Dynamic occlusion on Quest 3 has recently seen significant improvements, with enhanced quality, reduced CPU and GPU usage, and simplified integration for developers in a growing number of supported apps.
Occlusion is a critical capability in mixed reality headsets that enables digital objects to appear behind real-world objects, creating a seamless and immersive experience. In computer vision, static occlusion refers to the process of perceiving objects or scenes in a fixed, unchanging environment. In contrast, dynamic occlusion involves detecting objects or changes within a scene that has been modified or rearranged.
The Quest 3 initially debuted with support for static occlusion but omitted dynamic occlusion capabilities. Just days after its introduction, dynamic occlusion was unveiled as an “experimental” feature for developers, thereby limiting its availability to the Quest Retailer and App Lab. However, by December, this restriction was lifted.
Building upon dynamic occlusion, developers leverage Meta’s Depth API to establish a solid foundation for each individual application, capitalizing on the API’s ability to provide a coarse per-frame depth map generated in real-time by the headset itself. While integrating may be considered an advanced concept in many areas, the statement as written is somewhat unclear and open to interpretation. Here’s a revised version: Builders are forced to tediously swap out shaders for each digital object that needs to be occluded, rendering the ideal one-click solution obsolete. Currently, only a limited number of Quest 3 apps that combine actuality functionality support dynamic occlusion.
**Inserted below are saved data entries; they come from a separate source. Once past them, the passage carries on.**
(* ===== verification/Publisher.v ===== *)
(** * The v1 publisher (internal/publisher/publisher.go)

    Signs and publishes the queued jobs, retrying until the chain takes them.  The
    signer and the chain act on an arbitrary world state; publications are recorded
    in a ghost log. *)

From S2P Require Import Prelude Bytes Sha256 Hash Verify Signer WorkQueue.

Open Scope Z_scope.

Record Job := {
  j_DeploymentID : bytes32;
  j_Version : Version;
  j_ConfigHash : bytes32;
  j_NamespacedName : string
}.

#[export] Instance Job_eq_dec : EqDecision Job.
Proof. solve_decision. Defined.

#[export] Instance Job_countable : Countable Job.
Proof.
  refine (inj_countable' (λ j, (j_DeploymentID j, j_Version j, j_ConfigHash j, j_NamespacedName j))
    (λ '(i, v, h, n), {| j_DeploymentID := i; j_Version := v; j_ConfigHash := h;
                         j_NamespacedName := n |}) _).
  by intros [].
Defined.

(** [ChainWriter] *)
Record ChainWriter (W : Type) := {
  cw_PublishAttestation :
    bytes32 → Z → bytes32 → bytes → bytes32 → W → result string * W
}.
Arguments cw_PublishAttestation {W} _ _ _ _ _ _ _.

(** A publication as handed to the chain, and its outcome. *)
Record publication := {
  pb_DeploymentID : bytes32;
  pb_HashVersion : Z;
  pb_ConfigHash : bytes32;
  pb_Signature : bytes;
  pb_Fingerprint : bytes32;
  pb_ok : bool
}.

Section Publisher.
Context {W Q : Type} `{!QueueOps Job Q}.

Record Publisher := { queue : Q; signer : Signer W; chain : ChainWriter W }.

Context (new_queue : Q).

Definition New (signer : Signer W) (chain : ChainWriter W) : Publisher :=
  {| queue := new_queue; signer := signer; chain := chain |}.

Record PSt := { publ : Publisher; pworld : W; plog : list publication }.

Definition pset_queue (f : Q → Q) (s : PSt) : PSt :=
  {| publ := {| queue := f (queue (publ s)); signer := signer (publ s); chain := chain (publ s) |};
     pworld := pworld s; plog := plog s |}.

Definition Enqueue (job : Job) (s : PSt) : PSt := pset_queue (q_Add job) s.

Definition process (job : Job) (s : PSt) : option error * PSt :=
  let p := publ s in
  let '(r, w) := signer_SignDigest (signer p)
    (SigningDigest (j_Version job) (j_ConfigHash job)) (pworld s) in
  match r with
  | Err err => (Some err, {| publ := p; pworld := w; plog := plog s |})
  | Ok sig =>
      let fingerprint := PublicKeyFingerprintBytes (signer_PublicKeyDER (signer p)) in
      let '(r, w) := cw_PublishAttestation (chain p) (j_DeploymentID job)
        (uint16 (j_Version job)) (j_ConfigHash job) sig fingerprint w in
      let ev := {| pb_DeploymentID := j_DeploymentID job;
                   pb_HashVersion := uint16 (j_Version job);
                   pb_ConfigHash := j_ConfigHash job; pb_Signature := sig;
                   pb_Fingerprint := fingerprint; pb_ok := is_ok r |} in
      let s := {| publ := p; pworld := w; plog := plog s ++ [ev] |} in
      match r with
      | Err err => (Some err, s)
      | Ok _ => (None, s)
      end
  end.

Definition processNext (s : PSt) : option PSt :=
  match q_Get (queue (publ s)) with
  | None => None
  | Some (job, q) =>
      let '(err, s) := process job (pset_queue (λ _, q) s) in
      let s :=
        match err with
        | Some _ => pset_queue (q_AddRateLimited job) s
        | None => pset_queue (q_Forget job) s
        end in
      Some (pset_queue (q_Done job) s)
  end.

Inductive pstep : PSt → PSt → Prop :=
  | pstep_enqueue job s : pstep s (Enqueue job s)
  | pstep_worker s s' : processNext s = Some s' → pstep s s'.

(** [Start]: the worker's loop. *)
Definition Start (fuel : nat) (s : PSt) : PSt := loop processNext fuel s.

End Publisher.

Section Facts.
Context {W Q : Type} `{!WorkQueue Job Q}.

(** ** A job stays until it is published *)

(** The publication a job asks for. *)
Definition publishes (job : Job) (ev : publication) : Prop :=
  pb_DeploymentID ev = j_DeploymentID job ∧ pb_HashVersion ev = uint16 (j_Version job) ∧
  pb_ConfigHash ev = j_ConfigHash job.

Lemma process_log job (s : @PSt W Q) err s' :
  process job s = (err, s') →
  publ s' = publ s ∧ ∃ l, plog s' = plog s ++ l ∧
    (err = None → ∃ ev, ev ∈ l ∧ publishes job ev ∧ pb_ok ev = true).
Proof.
  unfold process. destruct (signer_SignDigest _ _ _) as [[sig|e] w].
  2: { intros [= <- <-]. split; [done|]. exists []. by rewrite app_nil_r. }
  destruct (cw_PublishAttestation _ _ _ _ _ _ _) as [[h|e] w']; intros [= <- <-].
  - split; [done|]. eexists. split; [done|]. intros _. eexists. split; [by left|done].
  - split; [done|]. eexists. split; [done|done].
Qed.

Definition job_safe (job : Job) (s : @PSt W Q) : Prop :=
  job ∈ todo (queue (publ s)) ∨ ∃ ev, ev ∈ plog s ∧ publishes job ev ∧ pb_ok ev = true.

Lemma job_safe_step job (s s' : @PSt W Q) : pstep s s' → job_safe job s → job_safe job s'.
Proof.
  intros Hs Hj. destruct Hs as [j s|s s' Hs].
  - destruct Hj as [Hj|Hj]; [left|by right]. simpl. rewrite todo_Add. set_solver.
  - unfold processNext in Hs. destruct (q_Get _) as [[j q]|] eqn:Eq; [|done].
    apply todo_Get in Eq as Hq.
    destruct (process j (pset_queue (λ _, q) s)) as [err s1] eqn:E.
    destruct (process_log _ _ _ _ E) as (Hp & l & Hl & Hok). simpl in Hl. simplify_eq.
    destruct Hj as [Hj|(ev & Hev & Hj)].
    2: { right. exists ev. split; [|done]. destruct err; simpl; rewrite Hl; set_solver. }
    destruct (decide (j = job)) as [->|Hne].
    + destruct err as [e|].
      * left. simpl. rewrite todo_Done, todo_AddRateLimited. set_solver.
      * right. destruct (Hok eq_refl) as (ev & Hin' & Hp'). exists ev. split; [|done].
        simpl. rewrite Hl. set_solver.
    + left. destruct err; simpl; rewrite todo_Done, ?todo_AddRateLimited, ?todo_Forget, Hp;
        simpl; rewrite Hq in Hj; set_solver.
Qed.

(** An enqueued v1 job is never dropped: after any number of steps it is either
    still to be handed out or the chain accepted a publication of exactly its
    deployment id, version and config hash, whatever failed in between. *)
Theorem v1_job_not_lost job (s s' : @PSt W Q) :
  rtc pstep (Enqueue job s) s' → job_safe job s'.
Proof.
  remember (Enqueue job s) as s0 eqn:E0. intros Hr.
  assert (H0 : job_safe job s0).
  { subst s0. left. simpl. rewrite todo_Add. set_solver. }
  clear E0. induction Hr as [|s1 s2 s3 H1 _ IH]; [done|]. by apply IH, (job_safe_step _ s1).
Qed.

(** ** The worker finishes *)

(** Outages end: each failed call of the signer or the chain uses up some of a budget
    that no call replenishes.  The chain client always refuses version 0. *)
Definition outages_end (budget : W → nat) (p : @Publisher W Q) : Prop :=
  (∀ d w r w', signer_SignDigest (signer p) d w = (r, w') →
     (budget w' + (if is_ok r then 0 else 1) ≤ budget w)%nat) ∧
  (∀ id v h sig fp w r w', v ≠ 0 →
     cw_PublishAttestation (chain p) id v h sig fp w = (r, w') →
     (budget w' + (if is_ok r then 0 else 1) ≤ budget w)%nat).

Definition versioned_jobs (s : @PSt W Q) : Prop :=
  ∀ job, job ∈ todo (queue (publ s)) → uint16 (j_Version job) ≠ 0.

(** What the queue holds, and what may still fail. *)
Definition backlog (budget : W → nat) (s : @PSt W Q) : nat :=
  (load (queue (publ s)) + budget (pworld s))%nat.

Lemma process_budget budget job (s : @PSt W Q) err s' :
  outages_end budget (publ s) → uint16 (j_Version job) ≠ 0 → process job s = (err, s') →
  publ s' = publ s ∧
  (budget (pworld s') + (if err is Some _ then 1 else 0) ≤ budget (pworld s))%nat.
Proof.
  intros [Hs Hc] Hv. unfold process. destruct (signer_SignDigest _ _ _) as [r w] eqn:Es.
  apply Hs in Es. destruct r as [sig|e]; [|by intros [= <- <-]].
  destruct (cw_PublishAttestation _ _ _ _ _ _ _) as [r w'] eqn:Ec. apply Hc in Ec; [|done].
  destruct r; intros [= <- <-]; simpl in *; split; [done|lia|done|lia].
Qed.

Lemma processNext_backlog budget (s s' : @PSt W Q) :
  outages_end budget (publ s) ∧ versioned_jobs s → processNext s = Some s' →
  (outages_end budget (publ s') ∧ versioned_jobs s') ∧ (backlog budget s' < backlog budget s)%nat.
Proof.
  intros [Ho Hv]. unfold processNext, backlog, versioned_jobs in *.
  destruct (q_Get _) as [[j q]|] eqn:Eq; [|done].
  pose proof (load_Get _ _ _ Eq) as Hl. apply todo_Get in Eq as Hq.
  assert (Hin : j ∈ todo (queue (publ s))) by set_solver.
  destruct (process j (pset_queue (λ _, q) s)) as [err s1] eqn:E.
  destruct (process_budget budget j (pset_queue (λ _, q) s) err s1 Ho (Hv j Hin) E) as [Hp Hb].
  simpl in Hb.
  intros [= <-]. destruct err as [e|]; simpl; rewrite todo_Done, load_Done, Hp; simpl;
    (split; [split; [exact Ho|]|]).
  - intros job. rewrite todo_AddRateLimited, <- Hq. apply Hv.
  - pose proof (load_AddRateLimited j q). lia.
  - intros job. rewrite todo_Forget. intros Hj. apply Hv. set_solver.
  - rewrite load_Forget. lia.
Qed.

Lemma Start_steps fuel (s : @PSt W Q) : rtc pstep s (Start fuel s).
Proof.
  unfold Start. revert s. induction fuel as [|fuel IH]; intros s; simpl; [done|].
  destruct (processNext s) eqn:E; [|done]. eapply rtc_l; [by constructor|apply IH].
Qed.

Lemma processNext_signer (s s' : @PSt W Q) :
  processNext s = Some s' → signer (publ s') = signer (publ s).
Proof.
  unfold processNext. destruct (q_Get _) as [[j q]|]; [|done].
  destruct (process j (pset_queue (λ _, q) s)) as [err s1] eqn:E.
  destruct (process_log _ _ _ _ E) as [Hp _]. intros [= <-]. by destruct err; simpl; rewrite Hp.
Qed.

Lemma Start_signer fuel (s : @PSt W Q) : signer (publ (Start fuel s)) = signer (publ s).
Proof.
  unfold Start. revert s. induction fuel as [|fuel IH]; intros s; simpl; [done|].
  destruct (processNext s) eqn:E; [|done]. rewrite IH. by apply processNext_signer.
Qed.

Lemma Start_catches_up budget fuel (s : @PSt W Q) :
  outages_end budget (publ s) → versioned_jobs s → (backlog budget s ≤ fuel)%nat →
  processNext (Start fuel s) = None ∧ todo (queue (publ (Start fuel s))) = ∅ ∧
  (∀ job, job ∈ todo (queue (publ s)) →
     ∃ ev, ev ∈ plog (Start fuel s) ∧ publishes job ev ∧ pb_ok ev = true).
Proof.
  intros Ho Hv Hf.
  destruct (loop_stops processNext (λ s, outages_end budget (publ s) ∧ versioned_jobs s)
    (backlog budget) fuel s)
    as [_ Hn]; [intros; by eapply processNext_backlog|done..|].
  fold (Start fuel s) in Hn.
  assert (He : todo (queue (publ (Start fuel s))) = ∅).
  { unfold processNext in Hn. destruct (q_Get _) as [[j q]|] eqn:Eq; [|by apply todo_Get_None].
    by destruct (process _ _). }
  split_and!; [done..|]. intros job Hj.
  assert (job_safe job (Start fuel s)) as [Hin|Hev]; [|set_solver|done].
  pose proof (Start_steps fuel s) as Hr. assert (H0 : job_safe job s) by (by left).
  clear -Hr H0. induction Hr as [|s1 s2 s3 H1 _ IH]; [done|]. by apply IH, (job_safe_step _ s1).
Qed.

(** C33: the v1 worker catches up: once outages are finite in number and no queued job's
    version truncates to 0, its loop stops within as many turns as the queue holds
    entries (a job has at most two, one ready and one waiting out a back-off) and
    failures remain, with an empty queue, and every job that was queued has been
    accepted by the chain. *)
Theorem v1_Start_catches_up budget fuel (s : @PSt W Q) :
  outages_end budget (publ s) → versioned_jobs s → (backlog budget s ≤ fuel)%nat →
  processNext (Start fuel s) = None ∧ todo (queue (publ (Start fuel s))) = ∅ ∧
  (∀ job, job ∈ todo (queue (publ s)) →
     ∃ ev, ev ∈ plog (Start fuel s) ∧ publishes job ev ∧ pb_ok ev = true).
Proof. apply Start_catches_up. Qed.

(** ** What is published verifies *)

Context `{Crypto}.

Lemma process_verified job (s : @PSt W Q) err s' k :
  AttestSigner (signer (publ s)) →
  ParsePublicKeyDER (signer_PublicKeyDER (signer (publ s))) = Ok k →
  process job s = (err, s') →
  ∃ l, plog s' = plog s ++ l ∧
    Forall (λ ev, publishes job ev ∧ pb_Signature ev ≠ [] ∧
      VerifyConfigHashSignature k (SigningDigest (j_Version job) (pb_ConfigHash ev))
        (pb_Signature ev) = true ∧
      pb_Fingerprint ev =
        PublicKeyFingerprintBytes (signer_PublicKeyDER (signer (publ s)))) l.
Proof.
  intros Ha Hk. unfold process. destruct (signer_SignDigest _ _ _) as [[sig|e] w] eqn:Es.
  2: { intros [= <- <-]. exists []. by rewrite app_nil_r. }
  destruct (signer_verifies k _ _ _ _ Hk Es) as [Hn Hv].
  destruct (cw_PublishAttestation _ _ _ _ _ _ _) as [[h|e] w']; intros [= <- <-];
    eexists; (split; [done|]); constructor; [by split_and!|constructor|by split_and!|constructor].
Qed.

(** Everything the v1 publisher hands to the chain verifies: the signature is valid
    under the signer's advertised key over the digest that binds the version and the
    config hash being published, next to that key's own fingerprint. *)
Theorem v1_publishes_verified job (s : @PSt W Q) err s' k :
  AttestSigner (signer (publ s)) →
  ParsePublicKeyDER (signer_PublicKeyDER (signer (publ s))) = Ok k →
  process job s = (err, s') →
  ∃ l, plog s' = plog s ++ l ∧
    Forall (λ ev, publishes job ev ∧ pb_Signature ev ≠ [] ∧
      VerifyConfigHashSignature k (SigningDigest (j_Version job) (pb_ConfigHash ev))
        (pb_Signature ev) = true ∧
      pb_Fingerprint ev =
        PublicKeyFingerprintBytes (signer_PublicKeyDER (signer (publ s)))) l.
Proof. apply process_verified. Qed.
End Facts.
A limitation of dynamic occlusion on Quest 3 is the potential for a low-resolution depth map, which can result in an eerie empty space along the edges of objects and a failure to capture intricate details, such as those between individual fingers?
With the release of Meta’s v67 Meta XR Core SDK, the company has made subtle yet significant enhancements to the visible quality of the Depth API, simultaneously achieving notable optimizations in terms of efficiency. The corporation reports a significant reduction in resource utilization, utilizing 80% fewer GPUs and 50% fewer CPUs, thereby freeing up additional resources for developers to leverage.
Unity’s latest update, version 67, simplifies shader integration by enabling seamless addition of occlusion support in shaders created with its Shader Graph tool, while also refining the underlying Depth API for improved usability.
I successfully tested the Depth API with version 67, finding that it delivers marginally enhanced occlusion quality, albeit still quite challenging to achieve. However, version 67 has another crucial feature that’s more vital than the raw quality improvement.
The Depth API now offers the option to exclude tracked fingers from the depth map, allowing for the effective masking of hands using the hand monitoring mesh as a replacement. For years, some developers have leveraged hand tracking meshes to implement hands-only occlusion, even on Quest Pro instances. Notably, with Meta’s v67 update, they provide a template demonstrating this technique, complementing the Depth API for occluding all other objects.
Upon examining this output, I found that it terminates in significantly improved quality occlusion on your fingers, yet presents some visible discrepancies at your wrist, where the system transitions to occlusion powered by the depth map?
As compared, Apple’s Imagination Pro features seamless occlusion only within your hands and arms, as it effectively conceals them, just like Zoom does, rather than generating a depth map. While Apple’s headset offers a higher standard of occlusion when it comes to your fingers and arms, users may still experience some unusual effects, such as objects they’re holding appearing behind virtual ones and becoming invisible in VR.
Quest builders can access in-depth API documentation for Unity at this link and for Unreal Engine at this link.